Menu

Zuzanka.blogitko

Ta ruda metalówa, co ma bloga o gotowaniu

Więcej o polska

Wielkopolska w weekend - Racot

Dzisiejsza pogoda pokazuje, że słuszną ideą było łapanie lata, gdy jeszcze było. Teraz wychodzi słońce - ciepło, a nawet bardzo ciepło. Zachodzi za chmurę - zimno. Na tyle, że zaczęłam myśleć o ażurowych pończochach. Ktoś skosił łany koniczyny i zamiast chmury motyli pęta się jeden smutny biały motyl. Nie pada, więc nie ma zalewu ślimaków; dodatkowo ten smutny fakt objaśnił na szczęście nie rozumiejącemu jeszcze dziecku pan gospodarz domu, który pokazał, gdzie było pryskane i gdzie kiedyś było gniazdo ślimaków. Trochę smutne, bo co komu ślimaki przeszkadzają?
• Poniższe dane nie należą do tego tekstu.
(** [ChildKeys]: the keys of the names a log changes, [None] for a removal. *)
Abbreviation ChildRow := (Row (u32 * bytes) (option u32)) (only parsing).
Abbreviation ChildKeys := (Runs (u32 * bytes) (option u32)) (only parsing).

(** [Namespace]. *)
Record Names := mkNames {
  ns_rows : Projection; ns_keys : ChildKeys; ns_touched : list u32; ns_suppressed : list u32; ns_names : list u32; ns_heap : bytes;
  ns_spans : list (nat * u32); ns_references : list (u32 * Z)
}.

(** [Overlay]. *)
Inductive Overlay := mkOverlay {
  o_manifest : Manifest; o_log : option Log; o_parent : option Overlay; o_delta : list Record_; o_families : list (option Projection);
  o_namespace : option Names
}.

(** [empty], [new], [advance] and [detach]. *)
Definition overlay_empty (m : Manifest) : Overlay := mkOverlay m None None [] (replicate 4 None) None.
Definition overlay_new (m : Manifest) (log : Log) : Overlay := mkOverlay m (Some log) None [] (replicate 4 None) None.
Definition overlay_advance (parent : Overlay) (m : Manifest) (rs : list Record_) : Overlay := mkOverlay m None (Some parent) rs (replicate 4 None) None.
Definition detach (self : Overlay) : Overlay := mkOverlay (o_manifest self) (o_log self) None [] (o_families self) (o_namespace self).

(** A family's cell, and [projection], which panics on an empty one. *)
Definition cell (families : list (option Projection)) (f : Family) : option Projection := mjoin (families !! family_index f).
Definition projection (self : Overlay) (f : Family) : option Projection := cell (o_families self) f.

(** A transaction: its sequence, its counters and its records. *)
Abbreviation Tx := (u64 * Counters * list Record_)%type (only parsing).

(** [transactions]. *)
Definition group (groups : list (u64 * list Record_)) (row : u64 * Record_) : list (u64 * list Record_) :=
  bt_insert row.1 (default [] (bt_get row.1 groups) ++ [row.2]) groups.
Fixpoint framed (frames : list (u64 * Counters)) (groups : list (u64 * list Record_)) : list Tx :=
  match frames with
  | [] => []
  | (seq, counters) :: frames => (seq, counters, default [] (bt_get seq groups)) :: framed frames (bt_remove seq groups)
  end.
Definition own_transactions (m : Manifest) (log : option Log) (delta : list Record_) (f : Family) : option (list Tx) :=
  match log with
  | Some log => rows ← log_records log f; Some (framed (frames log) (fold_left group rows []))
  | None => Some [(g_sequence (generation m), counters m, filter (fun r => family r = f) delta)]
  end.

Section overlay.
Context (checksum : bytes -> bytes) (base : Base).

(** ** Inode lifetimes *)

(** [final_rows] of [check_inodes]. *)
Definition life_row (r : Record_) : option u32 := match r with LifePut id _ _ _ | InodeDelete id => Some id | _ => None end.
Definition final_life (rs : list Record_) : list (u32 * Record_) := bt_collect (omap (fun r => id ← life_row r; Some (id, r)) rs).

(** [u32::from(kind == Kind::Dir)]. *)
Definition one_if (b : bool) : u32 := if b then 1 else 0.
Definition is_dir (k : Kind) : bool := bool_decide (k = Dir).
Definition is_deleted (row : option Record_) : bool := match row with Some (InodeDelete _) => true | _ => false end.
Definition add_counts (c : Counts) (dir : bool) : Counts :=
  mkCounts (add32 (n_inodes c) 1) (n_names c) (add32 (n_dirs c) (one_if dir)) (n_docs c).

(** The loop of [check_inodes]. *)
Fixpoint life_loop (p : Projection) (used : u32) (final : list (u32 * Record_)) (births : list u32) (c : Counts) : outcome (list u32 * Counts) :=
  match final with
  | [] => Some (Ok (births, c))
  | (id, r) :: final =>
      row ← projection_get p LIFE id;
      match r with
      | LifePut _ k _ _ =>
          if is_deleted row then Some (Err (obad "retired inode reused"))
          else if (used <=? id)%N then life_loop p used final (bs_add births id) (add_counts c (is_dir k))
          else
            match row with
            | Some (LifePut _ old _ _) =>
                if bool_decide (old <> k) then Some (Err (obad "inode lifetime type changed")) else life_loop p used final births c
            | _ =>
                if negb (eqb (id <? base_dir_count base)%N (is_dir k)) then Some (Err (obad "base directory type changed"))
                else life_loop p used final births c
            end
      | InodeDelete _ =>
          if (used <=? id)%N || is_deleted row then Some (Err (obad "delete absent inode"))
          else
            let dir := match row with Some (LifePut _ k _ _) => is_dir k | _ => (id <? base_dir_count base)%N end in
            match sub32 (n_inodes c) 1 with
            | None => Some (Err (obad "inode counts"))
            | Some n =>
                match sub32 (n_dirs c) (one_if dir) with
                | None => Some (Err (obad "directory counts"))
                | Some d => life_loop p used final births (mkCounts n (n_names c) d (n_docs c))
                end
            end
      | _ => life_loop p used final births c
      end
  end.

(** [check_inodes]. *)
Definition check_inodes (p : Projection) (rs : list Record_) (before next : Counters) (c : Counts) : outcome Counts :=
  answer <~! life_loop p (inodes before) (final_life rs) [] c;
  let '(births, c) := answer in
  _ <~! check_births births (inodes before) (inodes next) "inode allocation gaps";
  Some (Ok c).

(** ** Document lifetimes *)

(** [final_rows] of [check_docs], by key. *)
Definition final_keys (rs : list Record_) : list (u64 * Record_) := bt_collect (map (fun r => (record_key r, r)) rs).

(** The live and the retained hash of a document. *)
Definition doc_state (p : Projection) (id : DocId) : option (option Hash * option Hash) :=
  row ← projection_get p DOC id;
  Some (match row with
        | Some (DocPut _ _ hash) => (Some hash, None)
        | Some (DocDormant _ hash) => (None, Some hash)
        | Some _ => (None, None)
        | None => (base_doc_hash base id, base_dormant_hash base id)
        end).
Definition set_docs (c : Counts) (n : u32) : Counts := mkCounts (n_inodes c) (n_names c) (n_dirs c) n.

(** The loop of [check_docs]. *)
Fixpoint docs_loop (p : Projection) (used : u32) (final : list (u64 * Record_)) (births : list u32) (c : Counts) : outcome (list u32 * Counts) :=
  match final with
  | [] => Some (Ok (births, c))
  | (_, r) :: final =>
      match r with
      | DocPut id _ hash =>
          '(live, dormant) ← doc_state p id;
          if (used <=? id)%N then docs_loop p used final (bs_add births id) (set_docs c (add32 (n_docs c) 1))
          else
            match (match live with Some h => Some h | None => dormant end) with
            | None => Some (Err (obad "unassigned/forgotten document reused"))
            | Some old =>
                if bool_decide (old <> hash) then Some (Err (obad "document hash changed"))
                else docs_loop p used final births (set_docs c (add32 (n_docs c) (one_if (bool_decide (live = None)))))
            end
      | DocDelete id | DocDormant id _ =>
          '(live, dormant) ← doc_state p id;
          match live with
          | None => Some (Err (obad "delete absent document"))
          | Some hash =>
              if match r with DocDormant _ retained => bool_decide (hash <> retained) | _ => false end
              then Some (Err (obad "dormant hash changed"))
              else
                match sub32 (n_docs c) 1 with
                | None => Some (Err (obad "document counts"))
                | Some n => docs_loop p used final births (set_docs c n)
                end
          end
      | DocForget id =>
          '(live, dormant) ← doc_state p id;
          if bool_decide (dormant = None) then Some (Err (obad "forget absent dormant document")) else docs_loop p used final births c
      | _ => docs_loop p used final births c
      end
  end.

(** [check_docs]. *)
Definition check_docs (p : Projection) (rs : list Record_) (before next : Counters) (c : Counts) : outcome Counts :=
  match load_sections base [SDocs; SDormant] with
  | Err e => Some (Err e)
  | Ok _ =>
      answer <~! docs_loop p (docs before) (final_keys rs) [] c;
      let '(births, c) := answer in
      _ <~! check_births births (docs before) (docs next) "document allocation gaps";
      Some (Ok c)
  end.

(** [advance_dormant]: the permissions a transaction removes and adds. *)
Fixpoint permissions (p : Projection) (final : list (DocId * Record_)) (removed added : list (DocId * Hash)) :
  option (list (DocId * Hash) * list (DocId * Hash)) :=
  match final with
  | [] => Some (removed, added)
  | (id, r) :: final =>
      row ← projection_get p DOC id;
      let prior := match row with Some (DocDormant _ hash) => Some hash | Some _ => None | None => base_dormant_hash base id end in
      let removed := match prior with Some hash => removed ++ [(id, hash)] | None => removed end in
      permissions p final removed (match r with DocDormant _ hash => added ++ [(id, hash)] | _ => added end)
  end.
Definition advance_dormant (p : Projection) (rs : list Record_) (sequence : u64) : outcome Projection :=
  '(removed, added) ← permissions p (final_docs rs) [] [];
  state ← dormant p;
  state <~! lift_decode (advance state sequence removed added);
  Some (Ok (mkProjection (p_rows p) (present p) (Some state))).

(** ** Loading a family *)

(** The loop of [load] over the transactions. *)
Fixpoint replay_family (f : Family) (txs : list Tx) (p : Projection) (before : Counters) (c : Counts) : outcome (Projection * Counts) :=
  match txs with
  | [] => Some (Ok (p, c))
  | (seq, next, rs) :: txs =>
      c <~! match f with
            | Namespace => check_inodes p rs before next c
            | Docs => check_docs p rs before next c
            | _ => Some (Ok c)
            end;
      p <~! match f with Docs => advance_dormant p rs seq | _ => Some (Ok p) end;
      p ← apply_rows p seq rs;
      replay_family f txs p next c
  end.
Ale ja nie o tym. Wracając z Rydzyny chciałam zerknąć na jeszcze jakiś pałacyk po drodze. Padło na Racot, co było jednak wyborem takim sobie, z dwóch powodów. Młodzież niby wyspana i w normalnych warunkach niemożliwa do zagonienia w pościel nawet za pomocą kija czy przekupstwa, na dystansie 30 km okopała się na foteliku i mimo szeroko zakrojonych akcji (rozpinanie pantofla, łaskotanie w łydkę i irytowanie komunikatami słownymi) usnęła 2 km przed celem. Po czym na miejscu się okazało, że i owszem, pałac jest, ale mizerny taki, w środku hotel i średnio dostępna z ulicy restauracja (a do tego nie mieli kawy na wynos, więc), a do tego z niby-parkiem, ale też takim smutnym trochę. Więc po rundce dookoła trawnika zawróciliśmy. Pewnie jak się wynajmuje na ślub, to fajniej, ale tak normalnie to raczej w dolnej strefie stanów średnich.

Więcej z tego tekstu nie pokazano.